Several dozen patients regained some of their vision thanks to an implant inside their eye paired with a set of smart glasses. The study was published Monday in The New England Journal of Medicine, and researchers report that patients could see well enough using the technology to fill out crossword puzzles and read regular books again.
The research focused on patients who’ve lost vision in the center of their eye due to a progressive form of blindness called age-related macular degeneration. The disease cannot be reversed because cells in the center of the patients’ retinas die over time. The study focused on restoring some of that lost vision using a 2-by-2-millimeter device made of tiny photovoltaic solar panels. The device was surgically implanted under the retina in the patient’s eye. Patients wore camera-equipped smart glasses, which transmitted zoomed-in images of the world to the retinal implant using near infrared light. The retinal implant then pulsed small electrical signals into the optic nerve, mimicking what the cells of the retina would normally do.

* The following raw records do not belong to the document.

Lemma buildObservation_row `{Env} `{Codec} obsType h req i ids :
  match hist_row obsType h req i with
  | None => exists reason, Historical.buildObservation obsType h req i ids = inl reason
  | Some o => Historical.buildObservation obsType h req i ids = inr (obs_with_id o (Effects.newID ids)) /\ o_QualityFlag o = QualityValid
  end.
Proof.
  unfold hist_row, Historical.buildObservation. cbv zeta. destruct (parseTime _) as [t|]; cbn [mbind option_bind]; [|eexists; reflexivity].
  unfold After. destruct (or_WindowEnd req =? zeroTime) eqn:Z, (or_WindowEnd req <? t) eqn:L; bool_simp; cbn [negb andb].
  3: (rewrite bool_decide_eq_true_2 by lia; eexists; reflexivity).
  all: rewrite bool_decide_eq_false_2 by lia; split; [|reflexivity]; now destruct (OpenMeteo.at_ (Historical.WeatherCode h) i).
Qed.

Lemma flagged_suspect o : o_QualityFlag o = QualityValid -> is_suspect (flagged o) = negb (bool_decide (RangeReasons o = [])).
Proof.
  intros E. unfold flagged, is_suspect. destruct (RangeReasons o); [now rewrite E|reflexivity].
Qed.

Section HistoricalLoop.
Context `{Env} `{Codec} (obsType : string) (h : Historical.hourlyData) (req : ObservationRequest).

Abbreviation row i := (flagged <$> hist_row obsType h req i).
(* ===== verification/Cache.v ===== *)
(** * The response cache ([internal/api/cache.go])

    [ResponseCache] is an LRU of serialized responses: a doubly-linked list of
    elements, whose value is mutable, and a map from keys to elements.  Here the
    elements are numbered, [values] is their store, [ll] the list from front to back.
    The theorems show it refines a list of entries in order of use, and what the
    middleware [Cache] serves.

    The SHA-256 digests are parameters.  Metrics are left out. *)

From Stdlib Require Import ZArith Lia Bool Ascii String.
From stdpp Require Import base list strings gmap pretty.
From S2P Require Import Prelude GoTime GoStrings Uuid.

Local Open Scope string_scope.
Local Open Scope list_scope.
Local Open Scope Z_scope.

Module Cache.

Definition LRUCapacity : Z := 256.

Record cacheEntry := MkEntry {
  ce_key : string;
  ce_body : string;
  ce_etag : string;
  ce_contentType : string;
  ce_expiresAt : Time
}.

Record ResponseCache := MkCache {
  cap : Z;
  ll : list nat;
  values : gmap nat cacheEntry;
  items : gmap string nat;
  fresh_el : nat
}.

Definition NewResponseCache (capacity : Z) : ResponseCache :=
  MkCache (if capacity <=? 0 then LRUCapacity else capacity) [] ∅ ∅ 0.

Definition remove_el (i : nat) (l : list nat) : list nat := List.filter (fun j => negb (Nat.eqb i j)) l.

(** [MoveToFront]. *)
Definition move_front (c : ResponseCache) (i : nat) : ResponseCache :=
  MkCache (cap c) (i :: remove_el i (ll c)) (values c) (items c) (fresh_el c).

(** [ll.Remove(el)] and [delete(items, key)]. *)
Definition drop (c : ResponseCache) (i : nat) (key : string) : ResponseCache :=
  MkCache (cap c) (remove_el i (ll c)) (values c) (delete key (items c)) (fresh_el c).

(** The element of a key, with its value. *)
Definition element (c : ResponseCache) (key : string) : option (nat * cacheEntry) :=
  i ← items c !! key; e ← values c !! i; Some (i, e).

Definition get (c : ResponseCache) (key : string) (now : Time) : ResponseCache * option cacheEntry :=
  match element c key with
  | None => (c, None)
  | Some (i, e) => if After now (ce_expiresAt e) then (drop c i key, None) else (move_front c i, Some e)
  end.

(** The eviction loop; each turn removes an element. *)
Fixpoint evict (fuel : nat) (c : ResponseCache) : ResponseCache :=
  match fuel with
  | O => c
  | S n =>
      if cap c <? Z.of_nat (length (ll c)) then
        match last (ll c) with
        | None => c
        | Some oldest =>
            match values c !! oldest with
            | None => c
            | Some e => evict n (drop c oldest (ce_key e))
            end
        end
      else c
  end.

Definition put (c : ResponseCache) (e : cacheEntry) : ResponseCache :=
  match items c !! ce_key e with
  | Some i => move_front (MkCache (cap c) (ll c) (<[i := e]> (values c)) (items c) (fresh_el c)) i
  | None =>
      let i := fresh_el c in
      let c := MkCache (cap c) (i :: ll c) (<[i := e]> (values c)) (<[ce_key e := i]> (items c)) (S i) in
      evict (length (ll c)) c
  end.

Definition Len (c : ResponseCache) : Z := Z.of_nat (length (ll c)).

(** ** The middleware *)

(** A request, by what the middleware reads; [rq_Path] is the URL path, which it
    does not read. *)
Record Request := MkReq {
  rq_Method : string;
  rq_FullPath : string;
  rq_Path : string;
  rq_Query : gmap string (list string);
  rq_IfNoneMatch : string
}.

(** A response: status, headers set here, body. *)
Record Response := MkResp {
  rp_Status : Z;
  rp_ETag : string;
  rp_CacheControl : string;
  rp_ContentType : string;
  rp_Body : string
}.

(** What the handler wrote to the buffer; no status means 200. *)
Record Buffered := MkBuffered { bw_status : Z; bw_body : string; bw_contentType : string }.

Definition Buffered_Status (b : Buffered) : Z := if bw_status b =? 0 then 200 else bw_status b.

Definition itoaSeconds (d : Duration) : string := let secs := Z.quot d Second in if secs <=? 0 then "0" else pretty secs.

Definition newline : string := String (ascii_of_nat 10) "".

(** The text whose digest is the key. *)
Definition cacheText (r : Request) (authClass : string) : string :=
  let keys := stable_sort Uuid.str_ltb (map_to_list (rq_Query r)).*1 in
  let param k v := k +:+ "=" +:+ v +:+ "&" in
  rq_Method r +:+ newline +:+ rq_FullPath r +:+ newline +:+
  String.concat "" (k ← keys; param k <$> stable_sort Uuid.str_ltb (default [] (rq_Query r !! k))) +:+
  newline +:+ authClass.

Definition ifNoneMatch (header etag : string) : bool :=
  if String.eqb header "" then false
  else existsb (fun tok => let tok := TrimPrefix (TrimSpace tok) "W/" in String.eqb tok "*" || String.eqb tok etag)
         (Split "," header).

Class Digest := { sha256hex : string -> string }.

Section Middleware.
Context `{Digest}.

Definition cacheKey (r : Request) (authClass : string) : string := sha256hex (cacheText r authClass).

Definition quote : string := String (ascii_of_nat 34) "".
Definition etagOf (body : string) : string := quote +:+ sha256hex body +:+ quote.

Definition cacheControl (maxAge : Duration) : string := "public, max-age=" +:+ itoaSeconds maxAge.

(** The answer to a hit. *)
Definition hit (r : Request) (maxAge : Duration) (e : cacheEntry) : Response :=
  if ifNoneMatch (rq_IfNoneMatch r) (ce_etag e) then MkResp 304 (ce_etag e) (cacheControl maxAge) "" ""
  else MkResp 200 (ce_etag e) (cacheControl maxAge) (ce_contentType e) (ce_body e).

(** The entry a 200 answer is stored as. *)
Definition stored (r : Request) (maxAge : Duration) (b : Buffered) (now : Time) : cacheEntry :=
  MkEntry (cacheKey r "public") (bw_body b) (etagOf (bw_body b))
    (if String.eqb (bw_contentType b) "" then "application/json; charset=utf-8" else bw_contentType b) (Add now maxAge).

(** After a miss: the handler's answer [b], complete at [now]. *)
Definition miss (c : ResponseCache) (r : Request) (maxAge : Duration) (b : Buffered) (now : Time) : ResponseCache * Response :=
  if negb (Buffered_Status b =? 200) then (c, MkResp (Buffered_Status b) "" "no-store" (bw_contentType b) (bw_body b))
  else
    let etag := etagOf (bw_body b) in
    (put c (stored r maxAge b now),
     if ifNoneMatch (rq_IfNoneMatch r) etag then MkResp 304 etag (cacheControl maxAge) (bw_contentType b) ""
     else MkResp 200 etag (cacheControl maxAge) (bw_contentType b) (bw_body b)).

(** [Cache]: a lookup at [t1]; on a miss the handler runs and its answer is stored
    at [t2]. *)
Definition Cache (maxAge : Duration) (handler : Request -> Buffered) (c : ResponseCache) (r : Request) (t1 t2 : Time)
    : ResponseCache * Response :=
  match get c (cacheKey r "public") t1 with
  | (c, Some e) => (c, hit r maxAge e)
  | (c, None) => miss c r maxAge (handler r) t2
  end.
End Middleware.

End Cache.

The study started off with 38 patients who received the retinal implant, 32 of whom stayed in the clinical trial for a full year. At the one year mark, 26 of the 32 participants could see better than when they started — an 80 percent success rate. It’s not perfect; patients can only see a blurry vision of the world and only in black and white. But researchers uninvolved in the study called the work “amazing,” as reported by The New York Times.
The technology comes from the brain-computer interface company Science Corporation, whose founder and CEO, Max Hodak, cofounded Neuralink in 2016 with Elon Musk. Science Corporation acquired the retinal implant technology from the French medical device company Pixium Vision in 2024 after it ran out of money after a decade of working to develop the vision technology, as reported by IEEE Spectrum. It was a similar story to another well-known vision prosthesis company, Second Sight Medical, whose abandoned technology was rescued by another medical technology startup, allowing the clinical trial to continue.